Sim, nos momentos em que precisamos da decepção e da constatação de irremediável para superarmos determinada situação: o olhar depressivo em períodos de luto é necessário e desejável, apesar de doloroso. A constatação seca da perda definitiva é o único caminho para o desinvestimento egóico. E não, porque esta lucidez não pode permanecer para sempre. Ela deve ser substituída -após determinado tempo - pela retomada da capacidade de nos iludirmos com um novo objeto (alguém, alguma coisa, um novo acontecimento). E é exatamente isso que o sujeito deprimido não consegue fazer: iludir-se com o mundo.


A Depressão como psicopatologia coloca a pessoa que a sofre num permanente e crescente estado de empobrecimento egóico: uma sensação constante de olhar desviado. Eis uma das hipóteses da Psicanálise para o deprimido: uma mãe (ou figura que ocupou o que chamamos de função materna) incapaz de reconhecer os "feitos" do filho. Incapaz de encantar-se e aplaudir genuinamente seus saltos do alto do banco de cinqüenta centímetros da pracinha. Incapaz de julgar ser aquela criança a mais especial do mundo.


Gosto muito das expressões populares, acho que elas revelam uma série de coisas que, mais tarde, os especialistas conseguirão descrever de um modo muito menos gracioso.

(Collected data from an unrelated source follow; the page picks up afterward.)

Lemma put_staging_refines n s stream :
  cache_wf h (index s) (backend s) → writable (S n) (backend s) → refines s (RPutStaging stream).
Proof using.
  intros Hwf Hw. pose proof (put_staging_files h clock svc _ _ n stream (evictable_staged s) s
    (inv_staged_exactly _ s Hwf Hw)) as Hput.
  unfold refines. simpl. destruct (put_staging h clock svc stream s) as [s' [id|e]]; simpl.
  - destruct Hput as (m & data & t & Hm & Hsize & Hi). apply view_put in Hi as [Hv Hc]. rewrite Hv.
    by eapply step_put_staging.
  - apply view_staged in Hput as [Hst Hc].
    destruct (view s') as [st c]. simpl in *. rewrite Hst. by apply step_put_staging_failed.
Qed.
Lemma put_restored_refines n s stream :
  cache_wf h (index s) (backend s) → writable (S n) (backend s) → refines s (RPutRestored stream).
Proof using.
  intros Hwf Hw. pose proof (put_restored_files h clock svc _ _ n stream (evictable_staged s) s
    (inv_staged_exactly _ s Hwf Hw)) as Hput.
  unfold refines. simpl. destruct (put_restored h clock svc stream s) as [s' [[]|e]]; simpl.
  - destruct Hput as (m & data & at_ & t & Hm & Hsize & Hat & Hi). apply view_put in Hi as [Hv Hc]. rewrite Hv.
    by eapply step_put_restored.
  - apply view_staged in Hput as [Hst Hc].
    destruct (view s') as [st c]. simpl in *. rewrite Hst. by apply step_put_restored_failed.
Qed.
Lemma delete_refines n s k :
  cache_wf h (index s) (backend s) → writable n (backend s) → refines s (RDelete k).
Proof using.
  intros Hwf Hw. pose proof (delete_removes h _ _ n k s (inv_exactly _ s Hwf Hw)) as Hdel.
  unfold refines. simpl. destruct (delete_ h k s) as [s' [[]|e]]; simpl.
  - rewrite (view_removed Restored k s n s' Hdel). apply step_delete.
  - rewrite (view_exactly s n s' Hdel). apply step_delete_failed.
Qed.
Lemma delete_staging_refines n s k :
  cache_wf h (index s) (backend s) → writable n (backend s) → refines s (RDeleteStaging k).
Proof using.
  intros Hwf Hw. pose proof (delete_staging_removes h _ _ n k s (inv_exactly _ s Hwf Hw)) as Hdel.
  unfold refines. simpl. destruct (delete_staging h k s) as [s' [[]|e]]; simpl.
  - rewrite (view_removed Staging k s n s' Hdel). apply step_delete_staging.
  - rewrite (view_exactly s n s' Hdel). apply step_delete_staging_failed.
Qed.
(* ===== verification/SchedulerProto.v ===== *)
(** * The messages of the scheduler service

    [src/crates/proto/proto/scheduler.proto]: what the gateway sends to a
    scheduler and what it gets back. The module [scheduler] is the protobuf
    package, since other packages have messages of the same names. *)

From Stdlib Require Import ZArith String.
From S2P Require Import Prelude Proto Cache.

Module scheduler.

Module PutObjectMeta.
Record t := mk {
  bucket : string;
  key : string;
  content_length : Z;
  content_type : option string;
  checksum_sha256 : option string;
}.
End PutObjectMeta.

Module PutObjectResponse.
Record t := mk { etag : string; version_id : string }.
End PutObjectResponse.

(** [GetObjectRequest], [HeadObjectRequest] and [DeleteObjectRequest] have the
    same fields. *)
Module ObjectRequest.
Record t := mk { bucket : string; key : string; version_id : option string }.
End ObjectRequest.

(** [GetObjectMeta] and [HeadObjectResponse] have the same fields. *)
Module HeadObjectResponse.
Record t := mk {
  content_length : Z;
  content_type : option string;
  etag : string;
  storage_class : Z;
  restore_info : option string;
  last_modified : option Timestamp.t;
}.
#[global] Instance t_eq_dec : EqDecision t.
Proof. solve_decision. Defined.
End HeadObjectResponse.

Module RestoreObjectRequest.
Record t := mk {
  bucket : string;
  key : string;
  version_id : option string;
  days : Z;
  tier : Z;
}.
End RestoreObjectRequest.

Module ListObjectsRequest.
Record t := mk {
  bucket : string;
  prefix : option string;
  marker : option string;
  delimiter : option string;
  max_keys : Z;
}.
End ListObjectsRequest.

Module ObjectEntry.
Record t := mk {
  key : string;
  last_modified : option Timestamp.t;
  etag : string;
  size : Z;
  storage_class : string;
}.
#[global] Instance t_eq_dec : EqDecision t.
Proof. solve_decision. Defined.
End ObjectEntry.

(** A [CommonPrefix] is its [prefix]. *)
Module ListObjectsResponse.
Record t := mk {
  bucket : string;
  prefix : option string;
  marker : option string;
  next_marker : option string;
  max_keys : Z;
  is_truncated : bool;
  contents : list ObjectEntry.t;
  common_prefixes : list string;
}.
End ListObjectsResponse.

Module BucketEntry.
Record t := mk { name : string; creation_date : option Timestamp.t }.
End BucketEntry.
End scheduler.

(** The gRPC service: one operation per method, on the state [W] of the
    system behind it. A request stream is the list of its messages, each a
    payload or a transport error; a response stream is its messages. *)
Record SchedulerApi (W : Type) := mkSchedulerApi {
  api_put_object : list (result Status (option (Payload scheduler.PutObjectMeta.t))) →
    action W Status scheduler.PutObjectResponse.t;
  api_get_object : scheduler.ObjectRequest.t →
    action W Status (list (result Status (option (Payload scheduler.HeadObjectResponse.t))));
  api_head_object : scheduler.ObjectRequest.t → action W Status scheduler.HeadObjectResponse.t;
  api_delete_object : scheduler.ObjectRequest.t → action W Status unit;
  api_restore_object : scheduler.RestoreObjectRequest.t → action W Status Z;
  api_list_objects : scheduler.ListObjectsRequest.t →
    action W Status scheduler.ListObjectsResponse.t;
  api_create_bucket : string → action W Status unit;
  api_delete_bucket : string → action W Status unit;
  api_head_bucket : string → action W Status unit;
  api_list_buckets : action W Status (list scheduler.BucketEntry.t);
}.
Arguments mkSchedulerApi {W}.
Arguments api_put_object {W}.
Arguments api_get_object {W}.
Arguments api_head_object {W}.
Arguments api_delete_object {W}.
Arguments api_restore_object {W}.
Arguments api_list_objects {W}.
Arguments api_create_bucket {W}.
Arguments api_delete_bucket {W}.
Arguments api_head_bucket {W}.
Arguments api_list_buckets {W}.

Mas pensemos na expressão "coruja". O que é ser "coruja", "mãe coruja", "pai coruja", "tia coruja"? Bom, se nos detivermos no animal coruja, visualizaremos grandes olhos atentos e expressivos, ladeados por penas. Sim, ser coruja é deter o olhar, enamoradamente, sobre alguma coisa que chama muito nossa atenção. Que muito nos interessa. A criança de um ano e meio que corre risonha e sem muito comando das pernas pelos corredores dos shoppings e que se vira para trás a procura do olhar coruja dos pais precisa encontrá-lo. Trata-se de uma vivência que significa e estrutura o sujeito. Lacan dizia que ser olhado é ser amado. Portanto, uma hipótese para a Depressão é o que denominamos como olhar desviado, inapreensível, das figuras parentais.

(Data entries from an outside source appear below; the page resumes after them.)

Definition contents_xml (entry : ObjectEntry.t) : string :=
  "<Contents><Key>" +:+ escape_xml entry.(ObjectEntry.key) +:+ "</Key><ETag>"
  +:+ escape_xml entry.(ObjectEntry.etag) +:+ "</ETag><Size>"
  +:+ u64_to_string entry.(ObjectEntry.size) +:+ "</Size><StorageClass>"
  +:+ escape_xml entry.(ObjectEntry.storage_class) +:+ "</StorageClass></Contents>".
Definition common_prefix_xml (prefix : string) : string :=
  "<CommonPrefixes><Prefix>" +:+ escape_xml prefix +:+ "</Prefix></CommonPrefixes>".

(** The body of [list_objects_xml_response] *)
Definition list_objects_xml (response : scheduler.ListObjectsResponse.t) : string :=
  let text o := escape_xml (default EmptyString o) in
  let contents := foldl (λ s entry, s +:+ contents_xml entry) EmptyString
    response.(ListObjectsResponse.contents) in
  let common_prefixes := foldl (λ s prefix, s +:+ common_prefix_xml prefix) EmptyString
    response.(ListObjectsResponse.common_prefixes) in
  XML_DECLARATION +:+ "<ListBucketResult><Name>"
  +:+ escape_xml response.(ListObjectsResponse.bucket) +:+ "</Name><Prefix>"
  +:+ text response.(ListObjectsResponse.prefix) +:+ "</Prefix><Marker>"
  +:+ text response.(ListObjectsResponse.marker) +:+ "</Marker><NextMarker>"
  +:+ text response.(ListObjectsResponse.next_marker) +:+ "</NextMarker><MaxKeys>"
  +:+ u64_to_string response.(ListObjectsResponse.max_keys) +:+ "</MaxKeys><IsTruncated>"
  +:+ (if response.(ListObjectsResponse.is_truncated) then "true" else "false")
  +:+ "</IsTruncated>" +:+ contents +:+ common_prefixes +:+ "</ListBucketResult>".
Definition list_objects_xml_response (response : scheduler.ListObjectsResponse.t) : Response :=
  xml_response 200 (list_objects_xml response).

Definition parse_list_max_keys (value : option string) : result Response Z :=
  let bad := bad_request_response_with_code S3ErrorCode.InvalidArgument
    "max-keys must be an integer between 1 and 1000" "/" in
  let raw := default EmptyString value in
  max_keys ← (if raw == EmptyString then Ok DEFAULT_LIST_MAX_KEYS
              else ok_or bad (parse_u32 raw));
  if negb ((1 <=? max_keys) && (max_keys <=? MAX_LIST_MAX_KEYS))%Z then Err bad
  else Ok max_keys.

(** *** Byte ranges *)

Inductive ByteRangeParseError := Malformed | Unsatisfiable.
#[export] Instance ByteRangeParseError_eq_dec : EqDecision ByteRangeParseError.
Proof. solve_decision. Defined.

Definition parse_byte_range (raw_range : string) (object_size : Z)
    : result ByteRangeParseError (option (Z * Z)) :=
  let raw := trim raw_range in
  spec ← ok_or Malformed
    ('(unit, spec) ← split_once "=" raw;
     if eq_ignore_ascii_case unit "bytes" then Some spec else None);
  if spec == EmptyString then Err Malformed else
  if (object_size =? 0)%Z then Err Unsatisfiable else
  if str_contains "," spec then Err Malformed else
  '(start_raw, end_raw) ← ok_or Malformed (split_once "-" spec);
  if start_raw == EmptyString then
    suffix_len ← ok_or Malformed (parse_u64 end_raw);
    if (suffix_len =? 0)%Z then Err Malformed else
    let start := saturating_sub object_size suffix_len in
    Ok (Some (start, saturating_sub object_size 1))
  else
  start ← ok_or Malformed (parse_u64 start_raw);
  if (object_size <=? start)%Z then Err Unsatisfiable else
  end_ ← (if end_raw == EmptyString then Ok (saturating_sub object_size 1)
          else ok_or Malformed (parse_u64 end_raw));
  if (end_ <? start)%Z then Err Unsatisfiable else
  let end_ := if (object_size <=? end_)%Z then saturating_sub object_size 1 else end_ in
  Ok (Some (start, end_)).

(** [parse_range_header]; building the 416 response unwraps a header value. *)
Definition parse_range_header `{HeaderValues} (raw_range : string) (body_length : Z)
    : result panic (result Response (option (Z * Z))) :=
  match parse_byte_range raw_range body_length with
  | Ok range => Ok (Ok range)
  | Err Malformed =>
      Ok (Err (bad_request_response_with_code S3ErrorCode.InvalidArgument
        "invalid range syntax" "Range"))
  | Err Unsatisfiable =>
      response ← range_not_satisfiable_response body_length; Ok (Err response)
  end.

(** [body[start..=end]] *)
Definition slice_inclusive {A} (start end_ : Z) (body : list A) : result panic (list A) :=
  if ((start <=? end_ + 1) && (end_ <? Z.of_nat (length body)))%Z
  then Ok (take (Z.to_nat (end_ + 1 - start)) (drop (Z.to_nat start) body))
  else Err Panic.

(** ** Handlers *)

Section handlers.
Context {W : Type} `{GatewayBackend W} `{HeaderValues} `{Chrono} (h : hash_order).

Abbreviation handler := (action W panic).
(** The first value of each header of a request; [HeaderMap::get] reads no
    other. *)
Abbreviation HeaderMap := (gmap string string).

(** The outcome of a call to the backend, as the [match] of a handler sees it *)
Definition call {A} (m : action W Status A) : handler (result Status A) := λ w,
  let '(w, r) := m w in (w, Ok r).

(** [headers.get(name).and_then(|value| value.to_str().ok())] *)
Definition header_str (headers : HeaderMap) (name : string) : option string :=
  headers !! name ≫= to_str.

Definition bucket_path (bucket : string) : string := "/" +:+ bucket.
Definition object_path (bucket key : string) : string := "/" +:+ bucket +:+ "/" +:+ key.

Definition health : handler Response := mret (mkResponse 200
  {["content-type" := "text/plain; charset=utf-8"]} (bytes_of "OK")).

Definition list_buckets : handler Response :=
  r ← call gb_list_buckets;
  match r with
  | Ok response => mret (list_buckets_xml_response response)
  | Err status => mret (grpc_status_to_s3_response status "/")
  end.

Definition create_bucket (bucket : string) : handler Response :=
  r ← call (gb_create_bucket bucket);
  match r with
  | Ok _ => mret (empty_response 200)
  | Err status => mret (grpc_status_to_s3_response status (bucket_path bucket))
  end.

Definition delete_bucket (bucket : string) : handler Response :=
  r ← call (gb_delete_bucket bucket);
  match r with
  | Ok _ => mret (empty_response 204)
  | Err status => mret (grpc_status_to_s3_response status (bucket_path bucket))
  end.

Definition head_bucket (bucket : string) : handler Response :=
  r ← call (gb_head_bucket bucket);
  match r with
  | Ok _ => mret (empty_response 200)
  | Err status => mret (grpc_status_to_s3_response status (bucket_path bucket))
  end.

A reedição das primeiras sensações de sermos assistidos (e uso aqui esta palavra em seu sentido pleno) será a condição essencial para mantermos uma relação de calor e parcialidade com o mundo. Imaginarmos que o tênis novo, uma nova viagem, determinado telefonema ou uma canção pode salvar a vida ou mudar o dia é retermos em nós mesmos a potência de vida, ainda que as coisas nem sempre sejam exatamente assim. É absolutamente necessário o claro e o escuro.

[1] "Depressão em Mulheres", Yonkers, K.; Steiner, M. São Paulo: Lemos Editorial.

[2] "Eu não sei por que flores crescem no inverno / o céu fica cinza, o sol não brilha / e pessoas correm para chegar / a tempo no trabalho, eles se agasalham com casacos de lã / e bonés e cachecóis / como larvas incubadas em seus carros / e dirigem antes de se afastarem" Tradução: letras.terra.com.br/regina-spektor/386946/traducao.html

[3] "Luto e Melancolia", Freud, S. Vol. XIV Obras Psicológicas Completas de Sigmund Freud, Rio de Janeiro: Imago.